Em seguida, esses dois dispositivos foram colocados nos braços dos pacientes. O médico entrou em uma máquina de ressonância magnética espelhada, de onde conseguia olhar para o rosto de seu paciente, e também recebeu um aparelho com três botões. Os pesquisadores disseram ao médico que o botão ‘tratar’ faria com que o paciente recebesse estímulos de dor e, em seguida, de alívio; o ‘não tratar’ faria com que o indivíduo sentisse dor, mas não recebesse estímulo de alívio; e o ‘controlar’ não provocaria nem dor e nem alívio ao paciente. No entanto, as atrizes que se faziam passar por pacientes não receberam, em nenhum momento, estímulos de dor e nem de alívio, mas faziam expressões faciais neutras (sem dor) ou de dor de acordo com o botão pressionado pelo médico.
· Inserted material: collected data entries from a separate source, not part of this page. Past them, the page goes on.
(* ===== verification/FileUtils.v ===== *)
(** * File helpers: linux/utils/src/file_utils.c, image_file.c and file_library.c

    The file system is one shared map from names to contents, so two streams on
    one name see each other; [space] bytes can still be written before the device
    is full.  A directory can be opened for reading, and every read from it
    fails without setting the end-of-file flag.

    Theorems: copying terminates and copies, never ends on a directory, and
    empties a file copied onto itself; what is written is read back, but a
    request for more than the file holds gets one byte; a frame written row by
    row is read back; the output of a command is cut at a chunk so that it fits
    its buffer. *)

From S2P Require Import Prelude.

(** ** Files and streams *)

Inductive fobj : Set := FReg (content : list Z) | FDir.

Record fsys := Fs { files : gmap (list Z) fobj; space : Z }.

Record stream := Stream { st_path : list Z; st_pos : Z; st_eof : bool }.

Definition content (s : fsys) (p : list Z) : list Z :=
  match files s !! p with Some (FReg c) => c | _ => [] end.

(** [fopen(path, "rb")] *)
Definition fopen_rb (s : fsys) (p : list Z) : option stream :=
  match files s !! p with Some _ => Some (Stream p 0 false) | None => None end.

(** [fopen(path, "wb")]: an existing file is emptied. *)
Definition fopen_wb (s : fsys) (p : list Z) : option (stream * fsys) :=
  match files s !! p with
  | Some FDir => None
  | _ => Some (Stream p 0 false, Fs (<[p := FReg []]> (files s)) (space s))
  end.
Os pesquisadores, então, compararam as imagens do cérebro dos médicos obtidas quando eles pressionaram o botão ‘tratar’ com as quando eles escolhiam a opção ‘controlar’. “Fizemos essa comparação porque em ambos os casos o paciente estava, na concepção do médico, livre da dor. A única diferença é que, na primeira situação, o médico sabia que ele era o responsável pelo alívio da dor, enquanto que no outro caso, ele não tinha nada a ver com a ausência da sensação”, disse a neurocientista Karin Jensen. De acordo com as conclusões da pesquisa, as regiões CPFVL e rACC foram ativadas no cérebro dos médicos somente quando eles acreditavam que foram os responsáveis por reduzir a dor de um paciente.